Лимон никогда бы не подумал, что Костыль такой тяжёлый. За ним оставалась мокрая полоса. Свет мерк. Когда до машины оставалось шагов двадцать, Лимон упал сам. Потом он почувствовал, что и его тащат. Было всё так же темно, в голове звенело и гудело. Потом сквозь этот звон донеслось: «…ещё живой… в больницу… в госпиталь ближе…»
Он лежал и в то же время заваливался назад. На какой-то момент исчезло всё.

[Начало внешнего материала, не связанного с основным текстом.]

(* ===== verification/Sc25519Thms.v ===== *)
(** What sc25519.c computes: the integers modulo the order of the group.  The quotient of
    [barrett_reduce] is at most two too small and never too large, so that two subtractions
    are enough and what they start from is not negative. *)

From S2P Require Import Prelude Poly1305 Curve25519 Curve25519Limbs Curve25519Thms Products Sc25519.

(** The order of the group, 2^252 + 27742317777372353535851937790883648493. *)
Definition ORDER : Z := 2 ^ 252 + 27742317777372353535851937790883648493.

Lemma val_sc_m : val sc_m = ORDER.
Proof. reflexivity. Qed.
Lemma val_sc_mu : val sc_mu = 2 ^ 512 / ORDER.
Proof. reflexivity. Qed.

(** Limbs that are bytes. *)
Record limbs (n : nat) (l : list Z) : Prop := { lb_length : length l = n; lb_digits : digits l }.

Lemma limbs_zlen n l : limbs n l -> zlen l = Z.of_nat n.
Proof. intros [H _]. unfold zlen. by rewrite H. Qed.
Lemma limbs_val n l : limbs n l -> 0 <= val l < 256 ^ Z.of_nat n.
Proof. intros H. rewrite <- (limbs_zlen n l H). apply val_digits, H. Qed.
Lemma limbs_at n l j : limbs n l -> 0 <= at_limb l j < 256.
Proof.
  intros [_ H]. unfold at_limb. destruct (nth_in_or_default j l 0) as [Hi| ->]; [|lia].
  eapply Forall_forall in H; [exact H|]. by apply list_elem_of_In.
Qed.
Lemma map_at_limb n l : length l = n -> map (at_limb l) (seq 0 n) = l.
Proof.
  intros <-. apply nth_ext with 0 0; [by rewrite length_map, length_seq|]. intros k. rewrite length_map, length_seq. intros Hk.
  exact (at_limb_map (at_limb l) _ _ Hk).
Qed.
Lemma limbs_map n (f : nat -> Z) : (forall j, (j < n)%nat -> 0 <= f j < 256) -> limbs n (map f (seq 0 n)).
Proof.
  intros H. split; [by rewrite length_map, length_seq|]. apply Forall_forall. intros x Hx.
  apply list_elem_of_In, in_map_iff in Hx as (j & <- & Hj%in_seq). apply H. lia.
Qed.

(** ** Subtraction with a borrow *)

Lemma sc_lt_val a b : 0 <= a < 2 ^ 16 -> 0 <= b < 2 ^ 16 -> sc_lt a b = Z.b2z (a <? b).
Proof.
  intros Ha Hb. unfold sc_lt, u32, wrap. rewrite Z.shiftr_div_pow2 by lia. destruct (Z.ltb_spec a b).
  - replace ((a - b) mod 2 ^ 32) with (a - b + 2 ^ 32) by (apply (Z.mod_unique _ _ (-1)); lia).
    cbn. Z.to_euclidean_division_equations; lia.
  - rewrite Z.mod_small by lia. cbn. Z.to_euclidean_division_equations; lia.
Qed.

Lemma borrow_val xs : forall ys pb, digits xs -> digits ys -> length xs = length ys -> 0 <= pb <= 1 ->
  exists out b, borrow pb xs ys = (out, Z.b2z b) /\ limbs (length xs) out /\
    val out = val xs - val ys - pb + 256 ^ zlen xs * Z.b2z b.
Proof.
  induction xs as [|x xs IH]; intros [|y ys] pb Hx Hy Hl Hp; try done; cbn [borrow].
  - exists [], (pb =? 1). split_and!; [f_equal; destruct (Z.eqb_spec pb 1); cbn; lia|by split|].
    change (256 ^ zlen (@nil Z)) with 1. destruct (Z.eqb_spec pb 1); cbn; lia.
  - apply Forall_cons in Hx as [Hx Hxs], Hy as [Hy Hys]. injection Hl as Hl.
    rewrite u32_small, sc_lt_val by lia.
    destruct (IH ys (Z.b2z (x <? pb + y)) Hxs Hys Hl) as (out & b & -> & [Lo Do] & Hv); [by destruct (x <? _)|].
    eexists _, b. split; [reflexivity|].
    assert (Hd : u32 (u32 (x - (pb + y)) + u32 (Z.shiftl (Z.b2z (x <? pb + y)) 8)) = x - (pb + y) + 256 * Z.b2z (x <? pb + y)).
    { rewrite Z.shiftl_mul_pow2 by lia. unfold u32, wrap. rewrite <- Zplus_mod. rewrite Z.mod_small; destruct (Z.ltb_spec x (pb + y)); cbn; lia. }
    rewrite Hd. split.
    + split; cbn [length]; [by rewrite Lo|]. constructor; [|exact Do]. destruct (Z.ltb_spec x (pb + y)); cbn; lia.
    + cbn [val]. rewrite Hv, zlen_cons. pose proof (zlen_nonneg xs). rewrite Z.pow_add_r by lia. rewrite (Z.add_comm pb y). lia.
Qed.

(** One conditional subtraction of the order. *)
Lemma reduce_once r : limbs 32 r -> limbs 32 (sc_reduce_add_sub r) /\
  val (sc_reduce_add_sub r) = if val r <? ORDER then val r else val r - ORDER.
Proof.
  intros Hr. unfold sc_reduce_add_sub. rewrite (map_at_limb 32 r) by apply Hr.
  destruct (borrow_val r sc_m 0) as (t & b & -> & [Lt Dt] & Ev); [apply Hr|small_digits|by rewrite (lb_length _ _ Hr)|lia|].
  rewrite (lb_length _ _ Hr) in Lt. rewrite (limbs_zlen _ _ Hr), val_sc_m in Ev. rewrite digits_mod by exact Dt.
  pose proof (limbs_val _ _ Hr) as Vr. pose proof (limbs_val 32 t (Build_limbs _ _ Lt Dt)) as Vt.
  destruct b.
  - change (u32 (Z.b2z true - 1)) with 0. rewrite (map_ext _ (at_limb r)) by (intros i; by rewrite Z.land_0_l, Z.lxor_0_r).
    rewrite (map_at_limb 32 r) by apply Hr. split; [exact Hr|]. cbn in Ev. destruct (Z.ltb_spec (val r) ORDER); lia.
  - change (u32 (Z.b2z false - 1)) with (Z.ones 32). rewrite (map_ext _ (at_limb t)).
    + rewrite (map_at_limb 32 t) by exact Lt. split; [by split|]. cbn in Ev. destruct (Z.ltb_spec (val r) ORDER); lia.
    + intros i. pose proof (limbs_at _ _ i Hr). pose proof (limbs_at 32 t i (Build_limbs _ _ Lt Dt)).
      rewrite Z.land_comm, Z.land_ones, Z.mod_small by (lia || (apply lxor_range; lia)).
      rewrite (Z.lxor_comm (at_limb r i) (at_limb t i)). apply lxor_lxor.
Qed.

(** ** Barrett reduction *)

Lemma sumz_mono f g js : (forall j, In j js -> f j <= g j) -> sumz f js <= sumz g js.
Proof.
  induction js as [|j js IH]; intros H; cbn [sumz]; [lia|].
  pose proof (H j (or_introl eq_refl)). pose proof (IH (fun k Hk => H k (or_intror Hk))). lia.
Qed.

Lemma sumz_nonneg f js : (forall j, In j js -> 0 <= f j) -> 0 <= sumz f js.
Proof.
  induction js as [|j js IH]; intros H; cbn [sumz]; [lia|].
  pose proof (H j (or_introl eq_refl)). pose proof (IH (fun k Hk => H k (or_intror Hk))). lia.
Qed.

Lemma conv_mono x y y' n m k : (forall i, 0 <= at_limb x i) -> (forall j, (j < m)%nat -> at_limb y j <= at_limb y' j) ->
  conv x y n m k <= conv x y' n m k.
Proof.
  intros Hx Hy. apply sumz_mono. intros i Hi. destruct (Nat.leb_spec i k), (Nat.ltb_spec k (i + m)); cbn; try lia.
  apply Z.mul_le_mono_nonneg_l; [apply Hx|apply Hy; lia].
Qed.

Lemma val_split_map (f : nat -> Z) n m : forall o, val (map f (seq o (n + m))) = val (map f (seq o n)) + 256 ^ Z.of_nat n * val (map f (seq (o + n) m)).
Proof. intros o. rewrite seq_app, map_app, val_app. unfold zlen. by rewrite length_map, length_seq. Qed.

Пришёл в себя от тряски. Сел, хватаясь руками. Что-то стал понимать. Он ехал в кузове, спиной вперёд. Рядом на четвереньках стояла Илли, нависая над комом рваного тряпья. Одной рукой она опиралась на этот ком. Мимо уже проносились дома. Потом машину занесло на повороте, Лимон не удержался и упал на бок – и оказался лицом к лицу с Костылём. Половина лица Костыля была сплошной кровоподтёк, на лбу и щеках кровоточили крошечные ранки. Илли держала его за плечо – наверное, что-то там зажимая. Платка на ней не было, волосы растрепались.
Но смотрела она на Лимона, и он не мог понять её взгляд.
Раздался громкий удар, машину тряхнуло, потом она остановилась. Появился Порох.
– Понесли! – крикнул он.
– Ага, – и Лимон стал выбираться из кузова.
– Да ты лежи, опять свалишься…
– Не свалюсь…
Было муторно, но он всё же действительно не свалился.
Грузовичок стоял у короткого пандуса, ведущего к широким двустворчатым дверям. Лимон узнал это место: пограничный госпиталь, здесь ему не так давно вскрывали нарыв на локте. За этой дверью – приёмный покой, там врачи… Он побежал туда – то есть хотел побежать, на самом деле пошёл. Под конец – цепляясь за перила.
За дверью было полутемно. Стоял ряд пластиковых кресел – таких же, как в кинотеатре. Потом он увидел кресло на больших велосипедных колёсах, схватил его за ручки и выкатил наружу.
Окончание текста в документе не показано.